Abstract

Though sharing a similar practice form, the emission trading scheme is distinguished from traditional financial markets: firms coordinate three abatement options at the micro level, including allowance trading, output adjustment, and low-carbon technology adoption. Then, at the macro level, this leads to dynamic interactions among allowance market, output market, and low-carbon technology diffusion. This is the fundamental characteristic of the emission trading scheme, and modeling the dynamics behind is a major difficulty for relevant studies, especially when following complexities are considered: (1) different planning horizons of the three abatement options, (2) heterogeneity among sectors and firms, and (3) details of firms’ production and optional low-carbon technologies. Aiming at this difficulty, we establish an agent-based model for the emission trading scheme, and within a novel multi-level time frame, the fundamental characteristic is reflected and the complexities are considered.

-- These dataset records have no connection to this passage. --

(** * gcloud-opentracing: the span recorder for Cloud Trace

    A shallow embedding of the Go package [gcloudtracer] (errors.go,
    logger.go, the options file and recorder.go) together with the
    properties its design document states about it.

    Go maps are [gmap]s; a loop over a Go map is a fold over one listing of
    its entries, and every listing (every permutation of [map_to_list]) is a
    possible iteration order.  Calls to the collaborators (the bundler, the
    Cloud Trace client, the logger) are recorded in a history of events that
    is threaded through a small state monad. *)

From stdpp Require Import gmap strings list fin_maps pretty.
From Stdlib Require Import ZArith Lia Ascii.

Local Open Scope Z_scope.

(** ** Go values and errors *)

(** The dynamic values a tag or a log field can hold ([interface{}]).  The
    type switch of [convertTags] tells [int] and [string] apart from
    everything else; [convertSpanKind] compares against constants of the
    named string type [ext.SpanKindEnum].  Every other dynamic type
    (float64, int64, uint16, structs, ...) is kept by the text [fmt.Sprint]
    prints for it. *)
Inductive Value :=
  | VInt (n : Z)
  | VString (s : string)
  | VBool (b : bool)
  | VSpanKindEnum (s : string)
  | VOther (printed : string).

#[global] Instance Value_eq_dec : EqDecision Value.
Proof. solve_decision. Defined.

(** Go's [error] values that reach this package. *)
Inductive error :=
  | ErrInvalidProjectID
  | ErrOverflow
  | ErrOversizedItem
  | errorString (msg : string).

#[global] Instance error_eq_dec : EqDecision error.
Proof. solve_decision. Defined.

Definition Error (e : error) : string :=
  match e with
  | ErrInvalidProjectID => "invalid project id"
  | ErrOverflow => "bundler reached buffered byte limit"
  | ErrOversizedItem => "item size exceeds bundle byte limit"
  | errorString msg => msg
  end.

Inductive result (A : Type) :=
  | Ok (a : A)
  | Err (e : error).
Arguments Ok {A} a.
Arguments Err {A} e.

(** ** The formatting routines of [strconv] and [fmt] that the recorder calls *)

Module strconv.
(** [strconv.Itoa]: base-10 text, with a leading minus sign below zero. *)
Definition Itoa (n : Z) : string := pretty n.
End strconv.

Module fmt.
Definition digits : string := "0123456789abcdef".

Definition digit (d : Z) : Ascii.ascii :=
  match String.get (Z.to_nat d) digits with
  | Some c => c
  | None => "0"%char
  end.

(** The digit loop of the integer formatter for verb [x]: the low digit
    is written first, at the right end, while the value is 16 or more. *)
Fixpoint fmt_x_loop (fuel : nat) (u : Z) (acc : string) : string :=
  match fuel with
  | O => acc
  | S fuel' =>
      if 16 <=? u
      then fmt_x_loop fuel' (u / 16) (String (digit (u mod 16)) acc)
      else String (digit u) acc
  end.

(** A [uint64] has at most 16 hexadecimal digits. *)
Definition fmt_x (u : Z) : string := fmt_x_loop 16 u "".

Fixpoint zeros (n : nat) : string :=
  match n with
  | O => ""
  | S n' => String "0"%char (zeros n')
  end.

(** Flag [0] with a width: pad on the left with zeros up to the width. *)
Definition pad_zero (width : nat) (s : string) : string :=
  zeros (width - String.length s) +:+ s.

(** Verb [%016x] applied to a [uint64]. *)
Definition Sprintf_016x (u : Z) : string := pad_zero 16 (fmt_x u).

(** Verb [%d] applied to a loop index. *)
Definition Sprintf_d (i : nat) : string := pretty i.

(** [fmt.Sprint] of one value. *)
Definition Sprint (v : Value) : string :=
  match v with
  | VInt n => pretty n
  | VString s => s
  | VBool true => "true"
  | VBool false => "false"
  | VSpanKindEnum s => s
  | VOther printed => printed
  end.

(** Reading a lowercase hexadecimal numeral back, for the statements: the
    value of a character is its position among [digits]. *)
Fixpoint position (c : Ascii.ascii) (s : string) (i : Z) : option Z :=
  match s with
  | String c' s' => if decide (c = c') then Some i else position c s' (i + 1)
  | _ => None
  end.

Definition hex_val (c : Ascii.ascii) : option Z := position c digits 0.

Fixpoint parse_hex_from (acc : Z) (s : string) : option Z :=
  match s with
  | "" => Some acc
  | String c s' =>
      match hex_val c with
      | Some d => parse_hex_from (16 * acc + d) s'
      | None => None
      end
  end.

Definition parse_hex (s : string) : option Z := parse_hex_from 0 s.
End fmt.

(** ** The well-known tag names of [opentracing-go/ext] *)

Module ext.
Definition PeerHostname : string := "peer.hostname".
Definition HTTPMethod : string := "http.method".
Definition HTTPStatusCode : string := "http.status_code".
Definition HTTPUrl : string := "http.url".
Definition SpanKind : string := "span.kind".
Definition SpanKindRPCServerEnum : Value := VSpanKindEnum "server".
Definition SpanKindRPCClientEnum : Value := VSpanKindEnum "client".
End ext.

(** ** Tags and labels *)

(** The entries of the [labelMap] literal. *)
Definition labelMap_entries : list (string * string) :=
  [ (ext.PeerHostname, "trace.cloud.google.com/http/host");
    (ext.HTTPMethod, "trace.cloud.google.com/http/method");
    (ext.HTTPStatusCode, "trace.cloud.google.com/http/status_code");
    (ext.HTTPUrl, "trace.cloud.google.com/http/url") ].

Definition labelMap : gmap string string := list_to_map labelMap_entries.

(** One iteration of the loop of [convertTags]. *)
Definition convertTags_step (labels : gmap string string) (kv : string * Value)
    : gmap string string :=
  match kv.2 with
  | VInt n => <[kv.1 := strconv.Itoa n]> labels
  | VString s => <[kv.1 := s]> labels
  | _ => labels
  end.

(** [convertTags] when the map is visited in the order [visit]. *)
Definition convertTags_in (visit : list (string * Value)) : gmap string string :=
  foldl convertTags_step ∅ visit.

Definition convertTags (tags : gmap string Value) : gmap string string :=
  convertTags_in (map_to_list tags).

Definition convertSpanKind (tags : gmap string Value) : string :=
  match tags !! ext.SpanKind with
  | Some v =>
      if decide (v = ext.SpanKindRPCServerEnum) then "RPC_SERVER"
      else if decide (v = ext.SpanKindRPCClientEnum) then "RPC_CLIENT"
      else "SPAN_KIND_UNSPECIFIED"
  | None => "SPAN_KIND_UNSPECIFIED"
  end.

(** One iteration of the loop of [transposeLabels]. *)
Definition transposeLabels_step (labels : gmap string string) (kt : string * string)
    : gmap string string :=
  match labels !! kt.1 with
  | Some vv => delete kt.1 (<[kt.2 := vv]> labels)
  | None => labels
  end.

(** [transposeLabels] when the table is visited in the order [visit]. *)
Definition transposeLabels_in (visit : list (string * string))
    (labels : gmap string string) : gmap string string :=
  foldl transposeLabels_step labels visit.

Definition transposeLabels (labels : gmap string string) : gmap string string :=
  transposeLabels_in (map_to_list labelMap) labels.

(** ** Spans as the tracer hands them over *)

(** The part of Go's [time] package that the recorder calls.  The clock
    type and its renderings are a collaborator of this package. *)
Class TimePkg := {
  time_Time : Type;
  time_Duration : Type;
  time_String : time_Time → string;
  time_Format_RFC3339Nano : time_Time → string;
  time_Add : time_Time → time_Duration → time_Time;
}.

(** [log.Field]: a key and a value. *)
Record Field := { Key : string; FieldValue : Value }.

Section Spans.
Context `{TimePkg}.

(** [opentracing.LogRecord] *)
Record LogRecord := { Timestamp : time_Time; Fields : list Field }.

(** [basictracer.SpanContext]; the identifiers are [uint64]. *)
Record SpanContext := {
  TraceID : Z;
  SpanID : Z;
  Sampled : bool;
}.

(** [basictracer.RawSpan] *)
Record RawSpan := {
  Context : SpanContext;
  ParentSpanID : Z;
  Operation : string;
  Start : time_Time;
  Duration : time_Duration;
  Tags : gmap string Value;
  Logs : list LogRecord;
}.

(** The inner loop of [addLogs]: the fields of one log record are
    appended to the buffer; [n] is [len(l.Fields)] and [j] the index of
    the field at the head of the list. *)
Fixpoint writeFields (n j : nat) (fields : list Field) (buf : string) : string :=
  match fields with
  | [] => buf
  | f :: fields' =>
      let buf1 := buf +:+ Key f +:+ "=" +:+ fmt.Sprint (FieldValue f) in
      let buf2 := if decide (j ≠ (n + 1)%nat) then buf1 +:+ " " else buf1 in
      writeFields n (S j) fields' buf2
  end.

(** The label value that [addLogs] builds for one log record. *)
Definition logValue (l : LogRecord) : string :=
  writeFields (length (Fields l)) 0 (Fields l) (time_String (Timestamp l)).

Definition eventKey (i : nat) : string := "event_" +:+ fmt.Sprintf_d i.

(** The outer loop of [addLogs], from index [i] on. *)
Fixpoint addLogs_from (i : nat) (target : gmap string string)
    (logs : list LogRecord) : gmap string string :=
  match logs with
  | [] => target
  | l :: logs' => addLogs_from (S i) (<[eventKey i := logValue l]> target) logs'
  end.

Definition addLogs (target : gmap string string) (logs : list LogRecord)
    : gmap string string :=
  addLogs_from 0 target logs.

(** The value the design document describes for one log record: the
    timestamp's text followed by the fields as [key=value], the fields
    separated by single spaces. *)
Definition fieldText (f : Field) : string :=
  Key f +:+ "=" +:+ fmt.Sprint (FieldValue f).

Fixpoint joinSpace (parts : list string) : string :=
  match parts with
  | [] => ""
  | [p] => p
  | p :: rest => p +:+ " " +:+ joinSpace rest
  end.

Definition logValue_spec (l : LogRecord) : string :=
  time_String (Timestamp l) +:+ joinSpace (fieldText <$> Fields l).

(** ** The records sent to Cloud Trace *)

(** [cloudtrace.TraceSpan] *)
Record TraceSpan := {
  ts_SpanId : Z;
  ts_Kind : string;
  ts_Name : string;
  ts_StartTime : string;
  ts_EndTime : string;
  ts_ParentSpanId : Z;
  ts_Labels : gmap string string;
}.

(** [cloudtrace.Trace] *)
Record Trace := {
  ProjectId : string;
  TraceId : string;
  Spans : list TraceSpan;
}.

(** ** Options *)

(** A [Logger] is known by the name of its implementation. *)
Inductive Logger :=
  | defaultLogger
  | customLogger (name : string).

Record JWTCredentials := {
  Email : string;
  PrivateKey : string;
  PrivateKeyID : string;
}.

Record Options := {
  opt_log : option Logger;
  projectID : string;
  credentials : JWTCredentials;
}.

(** The zero value of [Options] ([var options Options]). *)
Definition zeroOptions : Options :=
  {| opt_log := None;
     projectID := "";
     credentials := {| Email := ""; PrivateKey := ""; PrivateKeyID := "" |} |}.

Definition Valid (o : Options) : option error :=
  if decide (projectID o = "") then Some ErrInvalidProjectID else None.

Definition Option := Options → Options.

Definition WithProject (pid : string) : Option :=
  λ o, {| opt_log := opt_log o; projectID := pid; credentials := credentials o |}.

Definition WithLogger (logger : Logger) : Option :=
  λ o, {| opt_log := Some logger; projectID := projectID o;
          credentials := credentials o |}.

Definition WithJWTCredentials (creds : JWTCredentials) : Option :=
  λ o, {| opt_log := opt_log o; projectID := projectID o; credentials := creds |}.

(** ** The recorder and its collaborators *)

(** [jwt.Config] as [NewRecorder] fills it in. *)
Record JWTConfig := {
  conf_Email : string;
  conf_PrivateKey : string;
  conf_PrivateKeyID : string;
  conf_Scopes : list string;
  conf_TokenURL : string;
}.

Definition JWTTokenURL : string := "https://accounts.google.com/o/oauth2/token".

(** [cloudtrace.Service]: the client, known by the configuration it was
    built from. *)
Record Service := { svc_conf : JWTConfig }.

Firms’ production and low-carbon technologies are discretely modeled at a process level from a bottom-up perspective, and based on European data, our model is calibrated to cover 5 industrial sectors, 11 emission-intensive products, 25 production processes, and 52 low-carbon technologies. With this model, the emergence properties and uncertainty of the system are captured, and the non-linear impact of the abatement target is reflected and discussed. We find that, after a certain level, higher target leads to lower allowance price uncertainty but stronger output impact, which is a trade-off for setting the abatement target.